→ DESCRIPTION OF THE TASK
For the records below, output each line exactly as it appears, from the first through the line with "3%positive := APIExport".

→ PROVIDED MATERIAL
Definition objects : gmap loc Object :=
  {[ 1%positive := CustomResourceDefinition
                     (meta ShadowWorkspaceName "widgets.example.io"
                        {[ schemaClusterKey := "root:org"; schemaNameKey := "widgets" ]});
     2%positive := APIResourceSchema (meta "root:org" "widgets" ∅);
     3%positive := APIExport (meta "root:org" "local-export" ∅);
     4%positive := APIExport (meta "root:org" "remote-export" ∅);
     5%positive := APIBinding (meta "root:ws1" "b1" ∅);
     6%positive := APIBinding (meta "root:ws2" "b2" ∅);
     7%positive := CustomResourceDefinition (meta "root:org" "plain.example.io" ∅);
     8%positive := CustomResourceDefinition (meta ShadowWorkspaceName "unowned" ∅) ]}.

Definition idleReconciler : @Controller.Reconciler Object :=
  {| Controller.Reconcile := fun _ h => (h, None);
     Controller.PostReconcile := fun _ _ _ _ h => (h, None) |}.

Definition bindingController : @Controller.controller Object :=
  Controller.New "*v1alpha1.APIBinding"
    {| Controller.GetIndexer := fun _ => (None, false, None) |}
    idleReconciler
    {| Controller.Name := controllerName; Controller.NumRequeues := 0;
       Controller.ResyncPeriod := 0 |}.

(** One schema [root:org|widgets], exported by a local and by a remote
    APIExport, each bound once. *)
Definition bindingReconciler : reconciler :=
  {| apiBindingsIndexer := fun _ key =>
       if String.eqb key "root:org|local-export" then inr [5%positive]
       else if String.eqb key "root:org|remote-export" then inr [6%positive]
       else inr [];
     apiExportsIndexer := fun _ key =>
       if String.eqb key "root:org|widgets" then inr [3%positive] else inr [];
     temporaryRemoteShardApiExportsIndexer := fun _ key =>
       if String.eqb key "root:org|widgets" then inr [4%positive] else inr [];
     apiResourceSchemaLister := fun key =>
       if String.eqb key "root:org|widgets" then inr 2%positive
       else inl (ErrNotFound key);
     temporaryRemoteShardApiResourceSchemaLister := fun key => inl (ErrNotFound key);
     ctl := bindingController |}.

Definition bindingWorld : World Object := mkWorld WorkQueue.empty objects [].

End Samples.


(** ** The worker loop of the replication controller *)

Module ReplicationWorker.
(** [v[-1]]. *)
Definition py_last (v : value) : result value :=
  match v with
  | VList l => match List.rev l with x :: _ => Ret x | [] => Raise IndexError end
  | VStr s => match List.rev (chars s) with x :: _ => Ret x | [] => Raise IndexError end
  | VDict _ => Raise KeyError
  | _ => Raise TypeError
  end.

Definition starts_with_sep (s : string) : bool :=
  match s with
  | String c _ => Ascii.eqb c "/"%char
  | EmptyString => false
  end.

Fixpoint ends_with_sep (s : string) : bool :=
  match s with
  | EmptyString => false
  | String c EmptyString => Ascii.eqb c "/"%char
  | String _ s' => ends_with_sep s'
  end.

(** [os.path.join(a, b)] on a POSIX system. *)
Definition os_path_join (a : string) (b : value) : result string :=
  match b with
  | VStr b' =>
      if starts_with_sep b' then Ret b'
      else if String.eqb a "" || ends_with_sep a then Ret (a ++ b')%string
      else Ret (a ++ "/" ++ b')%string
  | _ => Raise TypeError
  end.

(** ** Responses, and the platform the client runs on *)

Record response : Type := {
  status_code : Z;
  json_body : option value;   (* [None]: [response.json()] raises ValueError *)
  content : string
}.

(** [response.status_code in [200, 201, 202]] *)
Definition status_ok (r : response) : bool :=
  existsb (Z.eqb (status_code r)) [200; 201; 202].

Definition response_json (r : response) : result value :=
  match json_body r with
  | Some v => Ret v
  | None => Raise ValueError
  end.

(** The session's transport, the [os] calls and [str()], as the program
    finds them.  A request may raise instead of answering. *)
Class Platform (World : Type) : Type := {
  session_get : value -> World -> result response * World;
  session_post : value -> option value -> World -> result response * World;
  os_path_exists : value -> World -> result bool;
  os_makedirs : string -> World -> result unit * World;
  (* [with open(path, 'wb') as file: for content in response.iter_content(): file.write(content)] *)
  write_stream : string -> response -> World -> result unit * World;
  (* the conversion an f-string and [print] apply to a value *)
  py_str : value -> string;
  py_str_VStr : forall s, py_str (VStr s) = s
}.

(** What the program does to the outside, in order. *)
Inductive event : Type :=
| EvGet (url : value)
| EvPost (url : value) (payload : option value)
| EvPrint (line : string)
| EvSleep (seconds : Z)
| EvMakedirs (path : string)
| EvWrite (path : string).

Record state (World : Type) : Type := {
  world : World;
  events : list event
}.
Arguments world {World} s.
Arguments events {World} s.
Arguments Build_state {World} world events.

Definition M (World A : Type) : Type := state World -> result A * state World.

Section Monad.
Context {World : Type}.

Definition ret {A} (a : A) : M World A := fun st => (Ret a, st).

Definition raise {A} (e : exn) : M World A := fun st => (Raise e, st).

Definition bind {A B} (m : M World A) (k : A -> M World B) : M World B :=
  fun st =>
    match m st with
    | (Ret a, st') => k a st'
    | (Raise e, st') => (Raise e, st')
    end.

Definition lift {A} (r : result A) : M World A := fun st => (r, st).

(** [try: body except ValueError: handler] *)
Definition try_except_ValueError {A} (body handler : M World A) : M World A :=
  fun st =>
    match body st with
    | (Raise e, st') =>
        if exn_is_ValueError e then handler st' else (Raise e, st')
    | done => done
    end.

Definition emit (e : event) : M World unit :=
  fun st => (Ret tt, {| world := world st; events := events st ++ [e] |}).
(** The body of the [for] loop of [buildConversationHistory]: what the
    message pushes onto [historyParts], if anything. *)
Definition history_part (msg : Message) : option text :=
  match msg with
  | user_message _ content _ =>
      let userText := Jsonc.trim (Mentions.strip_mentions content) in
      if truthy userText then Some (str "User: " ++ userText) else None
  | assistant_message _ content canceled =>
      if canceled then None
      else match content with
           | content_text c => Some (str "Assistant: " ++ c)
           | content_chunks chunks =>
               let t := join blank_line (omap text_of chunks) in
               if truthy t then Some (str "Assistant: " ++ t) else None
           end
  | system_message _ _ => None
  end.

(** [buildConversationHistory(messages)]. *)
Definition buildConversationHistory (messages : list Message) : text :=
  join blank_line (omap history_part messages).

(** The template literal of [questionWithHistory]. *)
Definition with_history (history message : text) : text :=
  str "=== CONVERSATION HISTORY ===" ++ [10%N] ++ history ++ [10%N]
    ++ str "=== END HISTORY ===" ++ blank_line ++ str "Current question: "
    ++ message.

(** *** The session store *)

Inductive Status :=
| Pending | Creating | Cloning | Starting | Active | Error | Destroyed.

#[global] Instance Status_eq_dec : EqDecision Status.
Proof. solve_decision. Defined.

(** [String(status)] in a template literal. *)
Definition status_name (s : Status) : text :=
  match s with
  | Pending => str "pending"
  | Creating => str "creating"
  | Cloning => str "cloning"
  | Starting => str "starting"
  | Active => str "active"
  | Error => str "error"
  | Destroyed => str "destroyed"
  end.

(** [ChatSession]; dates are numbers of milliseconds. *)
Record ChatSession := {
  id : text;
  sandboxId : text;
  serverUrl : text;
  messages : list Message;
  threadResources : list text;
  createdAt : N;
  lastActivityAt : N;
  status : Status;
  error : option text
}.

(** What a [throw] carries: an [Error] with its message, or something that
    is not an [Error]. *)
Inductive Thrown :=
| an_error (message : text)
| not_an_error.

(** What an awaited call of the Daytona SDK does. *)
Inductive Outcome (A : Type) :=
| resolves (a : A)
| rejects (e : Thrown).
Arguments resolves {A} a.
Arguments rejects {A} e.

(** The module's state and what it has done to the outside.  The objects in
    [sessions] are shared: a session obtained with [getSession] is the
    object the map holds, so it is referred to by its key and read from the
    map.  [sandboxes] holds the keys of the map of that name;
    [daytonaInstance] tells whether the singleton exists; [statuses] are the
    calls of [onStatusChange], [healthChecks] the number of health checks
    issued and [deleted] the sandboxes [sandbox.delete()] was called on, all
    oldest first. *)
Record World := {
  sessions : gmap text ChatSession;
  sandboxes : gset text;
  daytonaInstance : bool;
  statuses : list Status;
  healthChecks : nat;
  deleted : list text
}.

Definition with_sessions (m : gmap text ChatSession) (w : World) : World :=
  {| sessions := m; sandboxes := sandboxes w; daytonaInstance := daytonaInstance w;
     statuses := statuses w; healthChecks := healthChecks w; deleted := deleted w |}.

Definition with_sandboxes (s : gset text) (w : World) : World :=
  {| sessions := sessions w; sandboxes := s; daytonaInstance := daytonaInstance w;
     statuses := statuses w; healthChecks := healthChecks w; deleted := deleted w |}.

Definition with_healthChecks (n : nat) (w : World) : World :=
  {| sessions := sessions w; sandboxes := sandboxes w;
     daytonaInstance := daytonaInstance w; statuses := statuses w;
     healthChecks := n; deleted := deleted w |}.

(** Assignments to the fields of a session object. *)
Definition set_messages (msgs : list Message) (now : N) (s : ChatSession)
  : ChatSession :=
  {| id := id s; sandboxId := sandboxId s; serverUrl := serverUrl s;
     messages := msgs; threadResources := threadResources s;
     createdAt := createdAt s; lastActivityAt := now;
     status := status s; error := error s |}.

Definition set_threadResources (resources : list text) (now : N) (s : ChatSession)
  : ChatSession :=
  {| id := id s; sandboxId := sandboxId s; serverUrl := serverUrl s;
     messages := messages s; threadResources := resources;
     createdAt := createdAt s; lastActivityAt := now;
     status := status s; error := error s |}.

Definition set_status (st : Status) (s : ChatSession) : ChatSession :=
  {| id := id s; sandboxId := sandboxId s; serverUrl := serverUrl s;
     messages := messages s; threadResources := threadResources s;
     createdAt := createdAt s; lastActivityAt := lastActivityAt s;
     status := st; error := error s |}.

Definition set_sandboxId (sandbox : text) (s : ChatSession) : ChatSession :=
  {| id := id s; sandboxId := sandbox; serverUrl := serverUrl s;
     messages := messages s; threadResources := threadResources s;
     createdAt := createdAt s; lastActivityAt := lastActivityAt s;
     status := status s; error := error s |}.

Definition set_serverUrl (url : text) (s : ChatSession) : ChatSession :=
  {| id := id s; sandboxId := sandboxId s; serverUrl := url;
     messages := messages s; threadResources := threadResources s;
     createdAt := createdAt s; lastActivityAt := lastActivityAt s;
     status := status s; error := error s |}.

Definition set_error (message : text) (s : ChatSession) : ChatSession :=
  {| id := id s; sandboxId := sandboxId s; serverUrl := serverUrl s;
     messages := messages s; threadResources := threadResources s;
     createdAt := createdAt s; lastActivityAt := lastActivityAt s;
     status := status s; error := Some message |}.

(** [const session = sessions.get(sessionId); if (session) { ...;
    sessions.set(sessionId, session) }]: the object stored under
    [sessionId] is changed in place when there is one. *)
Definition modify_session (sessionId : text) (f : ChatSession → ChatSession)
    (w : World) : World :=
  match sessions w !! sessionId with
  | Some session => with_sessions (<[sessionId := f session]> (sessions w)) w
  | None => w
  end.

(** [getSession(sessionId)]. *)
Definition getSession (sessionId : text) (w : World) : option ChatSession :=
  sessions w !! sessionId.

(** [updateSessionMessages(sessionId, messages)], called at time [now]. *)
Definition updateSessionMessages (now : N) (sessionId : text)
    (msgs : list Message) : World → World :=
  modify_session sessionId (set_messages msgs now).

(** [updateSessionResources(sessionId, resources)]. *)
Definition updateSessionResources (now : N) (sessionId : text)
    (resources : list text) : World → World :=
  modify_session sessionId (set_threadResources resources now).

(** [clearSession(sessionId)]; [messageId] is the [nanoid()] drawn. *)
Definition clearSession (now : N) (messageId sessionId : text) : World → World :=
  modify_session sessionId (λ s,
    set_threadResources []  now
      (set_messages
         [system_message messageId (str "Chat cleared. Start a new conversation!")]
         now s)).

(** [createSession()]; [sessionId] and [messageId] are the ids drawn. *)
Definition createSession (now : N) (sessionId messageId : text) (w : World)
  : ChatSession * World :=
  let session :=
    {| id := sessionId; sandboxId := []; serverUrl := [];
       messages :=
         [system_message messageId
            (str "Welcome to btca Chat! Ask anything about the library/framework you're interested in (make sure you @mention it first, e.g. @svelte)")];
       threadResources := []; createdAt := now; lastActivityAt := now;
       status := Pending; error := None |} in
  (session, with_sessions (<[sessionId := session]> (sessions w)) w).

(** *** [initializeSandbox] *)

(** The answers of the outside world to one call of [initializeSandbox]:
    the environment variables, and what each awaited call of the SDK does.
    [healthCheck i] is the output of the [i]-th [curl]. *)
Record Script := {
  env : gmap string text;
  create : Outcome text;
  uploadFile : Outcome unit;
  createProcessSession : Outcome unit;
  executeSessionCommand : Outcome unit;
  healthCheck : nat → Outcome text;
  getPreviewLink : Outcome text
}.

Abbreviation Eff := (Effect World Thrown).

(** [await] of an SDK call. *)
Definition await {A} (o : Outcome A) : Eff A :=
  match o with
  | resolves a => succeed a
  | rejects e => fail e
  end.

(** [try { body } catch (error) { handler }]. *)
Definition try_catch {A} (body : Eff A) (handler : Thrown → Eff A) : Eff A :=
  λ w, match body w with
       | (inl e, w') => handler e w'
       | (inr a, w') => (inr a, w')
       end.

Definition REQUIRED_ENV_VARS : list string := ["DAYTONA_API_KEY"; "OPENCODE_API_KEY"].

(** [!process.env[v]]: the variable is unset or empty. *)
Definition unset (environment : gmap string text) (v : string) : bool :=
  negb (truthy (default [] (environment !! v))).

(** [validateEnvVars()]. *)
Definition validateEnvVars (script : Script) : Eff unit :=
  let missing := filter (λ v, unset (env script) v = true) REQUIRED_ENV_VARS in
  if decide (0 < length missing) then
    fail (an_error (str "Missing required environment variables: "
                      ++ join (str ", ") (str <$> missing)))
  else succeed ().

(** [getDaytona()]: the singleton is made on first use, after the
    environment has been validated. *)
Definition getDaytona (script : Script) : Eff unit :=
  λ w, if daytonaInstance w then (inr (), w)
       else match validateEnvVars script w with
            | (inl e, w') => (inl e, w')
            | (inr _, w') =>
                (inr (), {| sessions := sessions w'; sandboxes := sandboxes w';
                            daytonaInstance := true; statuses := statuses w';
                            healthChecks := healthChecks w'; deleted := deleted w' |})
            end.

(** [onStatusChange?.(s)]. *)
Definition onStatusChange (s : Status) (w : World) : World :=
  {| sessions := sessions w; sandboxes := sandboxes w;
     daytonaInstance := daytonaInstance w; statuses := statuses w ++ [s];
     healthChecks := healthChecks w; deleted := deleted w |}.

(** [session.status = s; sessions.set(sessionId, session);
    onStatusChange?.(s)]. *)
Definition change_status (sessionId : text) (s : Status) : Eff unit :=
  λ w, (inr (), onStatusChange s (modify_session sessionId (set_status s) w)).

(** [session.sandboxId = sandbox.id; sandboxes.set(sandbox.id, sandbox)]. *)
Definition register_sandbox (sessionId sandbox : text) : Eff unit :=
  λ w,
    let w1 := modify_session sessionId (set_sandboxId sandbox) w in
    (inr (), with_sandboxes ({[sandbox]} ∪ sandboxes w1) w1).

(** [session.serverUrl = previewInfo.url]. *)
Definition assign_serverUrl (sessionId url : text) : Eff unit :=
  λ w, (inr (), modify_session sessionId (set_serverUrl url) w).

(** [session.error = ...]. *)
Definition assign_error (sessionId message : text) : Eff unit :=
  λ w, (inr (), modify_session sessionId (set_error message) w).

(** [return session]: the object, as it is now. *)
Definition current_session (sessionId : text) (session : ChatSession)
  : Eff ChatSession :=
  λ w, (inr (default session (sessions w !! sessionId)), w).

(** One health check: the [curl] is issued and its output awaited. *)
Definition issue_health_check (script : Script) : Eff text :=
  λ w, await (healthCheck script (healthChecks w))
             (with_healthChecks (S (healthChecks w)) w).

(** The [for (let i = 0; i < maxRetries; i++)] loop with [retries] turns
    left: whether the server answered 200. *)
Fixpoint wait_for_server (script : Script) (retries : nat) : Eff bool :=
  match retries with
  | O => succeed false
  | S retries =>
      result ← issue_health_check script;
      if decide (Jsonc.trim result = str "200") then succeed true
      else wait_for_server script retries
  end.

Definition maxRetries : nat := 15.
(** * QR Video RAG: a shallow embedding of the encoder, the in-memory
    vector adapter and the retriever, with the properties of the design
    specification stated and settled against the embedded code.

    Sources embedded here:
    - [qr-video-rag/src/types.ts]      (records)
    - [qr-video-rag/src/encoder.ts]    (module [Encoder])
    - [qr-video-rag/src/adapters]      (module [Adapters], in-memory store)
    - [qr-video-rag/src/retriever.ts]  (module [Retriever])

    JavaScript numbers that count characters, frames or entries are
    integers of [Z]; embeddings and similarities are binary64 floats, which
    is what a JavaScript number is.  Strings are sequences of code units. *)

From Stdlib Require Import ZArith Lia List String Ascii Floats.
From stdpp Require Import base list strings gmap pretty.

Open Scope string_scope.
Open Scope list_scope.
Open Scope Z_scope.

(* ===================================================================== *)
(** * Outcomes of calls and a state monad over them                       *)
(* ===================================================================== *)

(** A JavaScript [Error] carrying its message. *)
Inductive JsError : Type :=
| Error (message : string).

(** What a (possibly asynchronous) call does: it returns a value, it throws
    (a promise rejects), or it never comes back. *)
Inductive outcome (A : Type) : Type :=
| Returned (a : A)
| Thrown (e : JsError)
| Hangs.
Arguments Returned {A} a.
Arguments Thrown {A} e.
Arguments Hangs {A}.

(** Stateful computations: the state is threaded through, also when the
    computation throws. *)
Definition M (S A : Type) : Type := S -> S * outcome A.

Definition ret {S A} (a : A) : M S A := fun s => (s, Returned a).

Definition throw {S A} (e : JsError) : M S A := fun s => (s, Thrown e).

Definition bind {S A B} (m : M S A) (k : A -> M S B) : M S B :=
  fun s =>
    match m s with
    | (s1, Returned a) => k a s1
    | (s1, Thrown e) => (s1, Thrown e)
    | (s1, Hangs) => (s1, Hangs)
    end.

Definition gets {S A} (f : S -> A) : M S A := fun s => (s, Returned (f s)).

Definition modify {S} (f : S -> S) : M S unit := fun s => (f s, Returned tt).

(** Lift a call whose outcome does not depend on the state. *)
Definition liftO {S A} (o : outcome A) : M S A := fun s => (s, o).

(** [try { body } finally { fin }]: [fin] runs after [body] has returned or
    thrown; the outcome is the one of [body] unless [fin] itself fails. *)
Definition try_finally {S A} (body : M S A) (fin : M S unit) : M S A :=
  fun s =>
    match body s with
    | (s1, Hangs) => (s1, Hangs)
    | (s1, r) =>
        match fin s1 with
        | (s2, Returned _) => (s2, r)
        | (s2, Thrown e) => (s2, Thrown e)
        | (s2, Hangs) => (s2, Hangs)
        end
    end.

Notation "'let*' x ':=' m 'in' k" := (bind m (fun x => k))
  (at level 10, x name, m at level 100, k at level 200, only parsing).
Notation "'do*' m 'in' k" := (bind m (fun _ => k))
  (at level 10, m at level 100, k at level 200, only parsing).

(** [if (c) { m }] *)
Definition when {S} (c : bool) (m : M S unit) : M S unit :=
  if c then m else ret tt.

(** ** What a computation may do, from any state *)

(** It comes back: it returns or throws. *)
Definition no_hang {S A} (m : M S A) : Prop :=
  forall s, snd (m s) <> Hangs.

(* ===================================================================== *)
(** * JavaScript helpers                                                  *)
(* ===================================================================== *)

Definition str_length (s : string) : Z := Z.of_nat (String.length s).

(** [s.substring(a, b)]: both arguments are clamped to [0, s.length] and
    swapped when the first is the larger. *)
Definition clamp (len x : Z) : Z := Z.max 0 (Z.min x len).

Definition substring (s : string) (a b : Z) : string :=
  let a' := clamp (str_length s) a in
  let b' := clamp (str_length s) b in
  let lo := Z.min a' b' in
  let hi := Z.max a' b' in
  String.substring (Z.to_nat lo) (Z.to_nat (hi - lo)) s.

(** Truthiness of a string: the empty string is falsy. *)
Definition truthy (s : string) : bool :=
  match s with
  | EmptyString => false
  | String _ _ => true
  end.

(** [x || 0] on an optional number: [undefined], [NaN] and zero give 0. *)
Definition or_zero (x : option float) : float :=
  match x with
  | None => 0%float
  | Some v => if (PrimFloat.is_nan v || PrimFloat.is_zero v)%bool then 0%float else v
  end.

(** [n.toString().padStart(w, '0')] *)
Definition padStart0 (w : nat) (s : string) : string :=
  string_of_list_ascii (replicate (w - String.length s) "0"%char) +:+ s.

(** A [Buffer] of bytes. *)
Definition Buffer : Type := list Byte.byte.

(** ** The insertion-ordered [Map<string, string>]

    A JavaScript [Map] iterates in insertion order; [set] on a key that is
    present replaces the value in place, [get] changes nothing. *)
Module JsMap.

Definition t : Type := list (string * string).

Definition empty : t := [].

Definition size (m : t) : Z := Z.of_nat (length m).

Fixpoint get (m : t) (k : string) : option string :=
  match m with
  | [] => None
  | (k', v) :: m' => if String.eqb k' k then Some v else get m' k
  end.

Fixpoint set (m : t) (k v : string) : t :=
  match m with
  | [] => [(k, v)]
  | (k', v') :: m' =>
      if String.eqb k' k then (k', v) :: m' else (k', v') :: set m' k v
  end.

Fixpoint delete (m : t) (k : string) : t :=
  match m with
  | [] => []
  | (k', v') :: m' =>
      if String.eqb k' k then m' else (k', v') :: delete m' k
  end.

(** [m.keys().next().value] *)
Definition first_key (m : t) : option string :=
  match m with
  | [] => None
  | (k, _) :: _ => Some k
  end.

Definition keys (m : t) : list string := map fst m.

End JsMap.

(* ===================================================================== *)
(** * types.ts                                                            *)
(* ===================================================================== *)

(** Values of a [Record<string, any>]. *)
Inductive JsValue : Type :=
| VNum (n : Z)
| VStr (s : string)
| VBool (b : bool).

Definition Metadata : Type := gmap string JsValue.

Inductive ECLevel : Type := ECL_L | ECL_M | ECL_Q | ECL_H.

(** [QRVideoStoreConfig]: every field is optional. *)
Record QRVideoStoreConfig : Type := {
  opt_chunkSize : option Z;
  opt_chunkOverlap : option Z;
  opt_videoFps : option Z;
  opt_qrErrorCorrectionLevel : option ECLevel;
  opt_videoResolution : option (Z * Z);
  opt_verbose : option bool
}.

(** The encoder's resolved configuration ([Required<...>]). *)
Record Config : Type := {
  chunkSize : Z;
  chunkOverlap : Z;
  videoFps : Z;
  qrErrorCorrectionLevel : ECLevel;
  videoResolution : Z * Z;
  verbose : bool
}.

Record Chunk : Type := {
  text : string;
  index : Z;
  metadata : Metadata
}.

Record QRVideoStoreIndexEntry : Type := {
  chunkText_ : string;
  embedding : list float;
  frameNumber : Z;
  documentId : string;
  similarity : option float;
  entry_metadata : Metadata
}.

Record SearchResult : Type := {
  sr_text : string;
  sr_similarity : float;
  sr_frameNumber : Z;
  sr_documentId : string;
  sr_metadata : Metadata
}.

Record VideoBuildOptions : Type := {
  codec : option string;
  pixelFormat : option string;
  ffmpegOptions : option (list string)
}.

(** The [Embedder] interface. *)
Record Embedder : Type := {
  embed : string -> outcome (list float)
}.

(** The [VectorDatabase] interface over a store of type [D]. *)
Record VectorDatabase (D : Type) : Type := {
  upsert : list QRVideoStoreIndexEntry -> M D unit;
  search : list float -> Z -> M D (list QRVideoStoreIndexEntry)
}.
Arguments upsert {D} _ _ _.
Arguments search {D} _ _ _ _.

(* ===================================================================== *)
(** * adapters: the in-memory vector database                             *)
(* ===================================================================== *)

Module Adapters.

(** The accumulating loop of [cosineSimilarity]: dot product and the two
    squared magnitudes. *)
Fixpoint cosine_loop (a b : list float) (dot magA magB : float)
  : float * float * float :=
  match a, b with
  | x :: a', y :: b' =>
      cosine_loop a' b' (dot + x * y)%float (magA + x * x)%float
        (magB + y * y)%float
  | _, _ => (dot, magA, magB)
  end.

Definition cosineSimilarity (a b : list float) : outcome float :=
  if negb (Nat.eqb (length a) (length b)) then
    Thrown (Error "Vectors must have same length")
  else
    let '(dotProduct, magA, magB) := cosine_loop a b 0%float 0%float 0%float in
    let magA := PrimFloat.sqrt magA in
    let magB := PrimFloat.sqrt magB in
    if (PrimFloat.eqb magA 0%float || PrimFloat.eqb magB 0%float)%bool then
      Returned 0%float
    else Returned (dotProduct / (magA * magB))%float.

→ OUTPUT BELOW
Definition objects : gmap loc Object :=
  {[ 1%positive := CustomResourceDefinition
                     (meta ShadowWorkspaceName "widgets.example.io"
                        {[ schemaClusterKey := "root:org"; schemaNameKey := "widgets" ]});
     2%positive := APIResourceSchema (meta "root:org" "widgets" ∅);
     3%positive := APIExport (meta "root:org" "local-export" ∅);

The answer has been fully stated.